Lemma onToggleSelect_flips_witness :
  let toggled :=
    selectedIds (onToggleSelect (Some (JStr "id2")) three_record_state) in
  (forall x, sameValueZero x (Some (JStr "id2")) = false ->
             Set_has toggled x = Set_has (selectedIds three_record_state) x) /\
  Set_has toggled (Some (JStr "id2"))
  = negb (Set_has (selectedIds three_record_state) (Some (JStr "id2"))) /\
  (forall x,
     Set_has (selectedIds (onToggleSelect (Some (JStr "id2"))
                             (onToggleSelect (Some (JStr "id2"))
                                three_record_state))) x
     = Set_has (selectedIds three_record_state) x).
Proof.
  apply (onToggleSelect_flips (Some (JStr "id2")) three_record_state).
  reflexivity.
Defined.

(** X19. Selecting all (over records whose ids are strings, numbers or the
    like) selects every record shown, so that the header box reads
    checked, and changes the selection of no id that is not shown. *)
Theorem onSelectAll_selects (shown : list (props json)) (st : AppState) :
  shown <> [] ->
  Forall (fun d => primitive_id (record_id d)) shown ->
  let selected := selectedIds (onSelectAll shown true st) in
  allSelected shown selected = true /\
  (forall x, Forall (fun d => sameValueZero x (record_id d) = false) shown ->
             Set_has selected x = Set_has (selectedIds st) x).
Proof.
  intros Hne Hprim. unfold onSelectAll, allSelected. simpl. split.
  - apply andb_true_iff. split; [by destruct shown|].
    apply forallb_forall. intros d Hd. rewrite Set_has_add_all.
    apply orb_true_iff. right. apply existsb_exists. exists d.
    split; [done|]. rewrite Forall_forall in Hprim.
    apply Hprim. by apply list_elem_of_In.
  - intros x Hx. rewrite Set_has_add_all.
    replace (existsb _ shown) with false; [by rewrite orb_false_r|].
    symmetry. apply not_true_is_false. intros H.
    apply existsb_exists in H as (d & Hd & Hxd).
    rewrite Forall_forall in Hx. rewrite Hx in Hxd; [done|].
    by apply list_elem_of_In.
Qed.

Lemma onSelectAll_selects_witness :
  let selected :=
    selectedIds (onSelectAll (data three_record_state) true three_record_state) in
  allSelected (data three_record_state) selected = true /\
  (forall x,
     Forall (fun d => sameValueZero x (record_id d) = false)
       (data three_record_state) ->
     Set_has selected x = Set_has (selectedIds three_record_state) x).
Proof.
  apply (onSelectAll_selects (data three_record_state) three_record_state).
  - discriminate.
  - repeat constructor.
Defined.

(** X20. Deselecting all (over records whose ids are strings, numbers or
    the like) leaves no record shown selected, so that the header box
    reads unchecked, and changes the selection of no id that is not
    shown. *)
Theorem onSelectAll_deselects (shown : list (props json)) (st : AppState) :
  Forall (fun d => primitive_id (record_id d)) shown ->
  let selected := selectedIds (onSelectAll shown false st) in
  Forall (fun d => Set_has selected (record_id d) = false) shown /\
  (shown <> [] -> allSelected shown selected = false) /\
  (forall x, Forall (fun d => sameValueZero (record_id d) x = false) shown ->
             Set_has selected x = Set_has (selectedIds st) x).
Proof.
  intros _. unfold onSelectAll. simpl.
  assert (Forall
            (fun d =>
               Set_has
                 (fold_left
                    (fun newIds d0 => IdSet_delete newIds (record_id d0))
                    shown (selectedIds st)) (record_id d) = false) shown)
    as Hnone.
  { apply Forall_forall. intros d Hd. rewrite Set_has_delete_all.
    destruct (Set_has (selectedIds st) (record_id d)) eqn:E; [|done]. simpl.
    apply Set_has_true in E as [_ Hprim]. apply negb_false_iff.
    apply existsb_exists. exists d. split; [by apply list_elem_of_In|done]. }
  split; [exact Hnone|]. split.
  - intros Hne. unfold allSelected. destruct shown as [|d shown]; [done|].
    apply Forall_cons in Hnone as [Hd _]. cbn [forallb]. rewrite Hd.
    reflexivity.
  - intros x Hx. rewrite Set_has_delete_all.
    replace (existsb _ shown) with false; [by rewrite andb_true_r|].
    symmetry. apply not_true_is_false. intros H.
    apply existsb_exists in H as (d & Hd & Hxd).
    rewrite Forall_forall in Hx. rewrite Hx in Hxd; [done|].
    by apply list_elem_of_In.
Qed.

(** ** The columns *)

Lemma Set_from_rebuild (l s : list string) :
  NoDup (s ++ l) -> fold_left Set_add l s = s ++ l.
Proof.
  revert s. induction l as [|x l IH]; intros s Hnd; simpl.
  - by rewrite app_nil_r.
  - assert (Set_add s x = s ++ [x]) as ->.
    { unfold Set_add. destruct (existsb (String.eqb x) s) eqn:E; [|done].
      apply existsb_exists in E as (y & Hy & Hxy).
      apply String.eqb_eq in Hxy as <-.
      apply NoDup_app in Hnd as (_ & Hdis & _).
      destruct (Hdis x); [by apply list_elem_of_In|apply list_elem_of_here]. }
    rewrite IH; rewrite <- app_assoc; done.
Qed.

▬▬▬▬▬▬

» Directions for this task: Every single line of the listing must be retyped exactly.

» Solution below:
Lemma onToggleSelect_flips_witness :
  let toggled :=
    selectedIds (onToggleSelect (Some (JStr "id2")) three_record_state) in
  (forall x, sameValueZero x (Some (JStr "id2")) = false ->
             Set_has toggled x = Set_has (selectedIds three_record_state) x) /\
  Set_has toggled (Some (JStr "id2"))
  = negb (Set_has (selectedIds three_record_state) (Some (JStr "id2"))) /\
  (forall x,
     Set_has (selectedIds (onToggleSelect (Some (JStr "id2"))
                             (onToggleSelect (Some (JStr "id2"))
                                three_record_state))) x
     = Set_has (selectedIds three_record_state) x).
Proof.
  apply (onToggleSelect_flips (Some (JStr "id2")) three_record_state).
  reflexivity.
Defined.

(** X19. Selecting all (over records whose ids are strings, numbers or the
    like) selects every record shown, so that the header box reads
    checked, and changes the selection of no id that is not shown. *)
Theorem onSelectAll_selects (shown : list (props json)) (st : AppState) :
  shown <> [] ->
  Forall (fun d => primitive_id (record_id d)) shown ->
  let selected := selectedIds (onSelectAll shown true st) in
  allSelected shown selected = true /\
  (forall x, Forall (fun d => sameValueZero x (record_id d) = false) shown ->
             Set_has selected x = Set_has (selectedIds st) x).
Proof.
  intros Hne Hprim. unfold onSelectAll, allSelected. simpl. split.
  - apply andb_true_iff. split; [by destruct shown|].
    apply forallb_forall. intros d Hd. rewrite Set_has_add_all.
    apply orb_true_iff. right. apply existsb_exists. exists d.
    split; [done|]. rewrite Forall_forall in Hprim.
    apply Hprim. by apply list_elem_of_In.
  - intros x Hx. rewrite Set_has_add_all.
    replace (existsb _ shown) with false; [by rewrite orb_false_r|].
    symmetry. apply not_true_is_false. intros H.
    apply existsb_exists in H as (d & Hd & Hxd).
    rewrite Forall_forall in Hx. rewrite Hx in Hxd; [done|].
    by apply list_elem_of_In.
Qed.

Lemma onSelectAll_selects_witness :
  let selected :=
    selectedIds (onSelectAll (data three_record_state) true three_record_state) in
  allSelected (data three_record_state) selected = true /\
  (forall x,
     Forall (fun d => sameValueZero x (record_id d) = false)
       (data three_record_state) ->
     Set_has selected x = Set_has (selectedIds three_record_state) x).
Proof.
  apply (onSelectAll_selects (data three_record_state) three_record_state).
  - discriminate.
  - repeat constructor.
Defined.

(** X20. Deselecting all (over records whose ids are strings, numbers or
    the like) leaves no record shown selected, so that the header box
    reads unchecked, and changes the selection of no id that is not
    shown. *)
Theorem onSelectAll_deselects (shown : list (props json)) (st : AppState) :
  Forall (fun d => primitive_id (record_id d)) shown ->
  let selected := selectedIds (onSelectAll shown false st) in
  Forall (fun d => Set_has selected (record_id d) = false) shown /\
  (shown <> [] -> allSelected shown selected = false) /\
  (forall x, Forall (fun d => sameValueZero (record_id d) x = false) shown ->
             Set_has selected x = Set_has (selectedIds st) x).
Proof.
  intros _. unfold onSelectAll. simpl.
  assert (Forall
            (fun d =>
               Set_has
                 (fold_left
                    (fun newIds d0 => IdSet_delete newIds (record_id d0))
                    shown (selectedIds st)) (record_id d) = false) shown)
    as Hnone.
  { apply Forall_forall. intros d Hd. rewrite Set_has_delete_all.
    destruct (Set_has (selectedIds st) (record_id d)) eqn:E; [|done]. simpl.
    apply Set_has_true in E as [_ Hprim]. apply negb_false_iff.
    apply existsb_exists. exists d. split; [by apply list_elem_of_In|done]. }
  split; [exact Hnone|]. split.
  - intros Hne. unfold allSelected. destruct shown as [|d shown]; [done|].
    apply Forall_cons in Hnone as [Hd _]. cbn [forallb]. rewrite Hd.
    reflexivity.
  - intros x Hx. rewrite Set_has_delete_all.
    replace (existsb _ shown) with false; [by rewrite andb_true_r|].
    symmetry. apply not_true_is_false. intros H.
    apply existsb_exists in H as (d & Hd & Hxd).
    rewrite Forall_forall in Hx. rewrite Hx in Hxd; [done|].
    by apply list_elem_of_In.
Qed.

(** ** The columns *)

Lemma Set_from_rebuild (l s : list string) :
  NoDup (s ++ l) -> fold_left Set_add l s = s ++ l.
Proof.
  revert s. induction l as [|x l IH]; intros s Hnd; simpl.
  - by rewrite app_nil_r.
  - assert (Set_add s x = s ++ [x]) as ->.
    { unfold Set_add. destruct (existsb (String.eqb x) s) eqn:E; [|done].
      apply existsb_exists in E as (y & Hy & Hxy).
      apply String.eqb_eq in Hxy as <-.
      apply NoDup_app in Hnd as (_ & Hdis & _).
      destruct (Hdis x); [by apply list_elem_of_In|apply list_elem_of_here]. }
    rewrite IH; rewrite <- app_assoc; done.
Qed.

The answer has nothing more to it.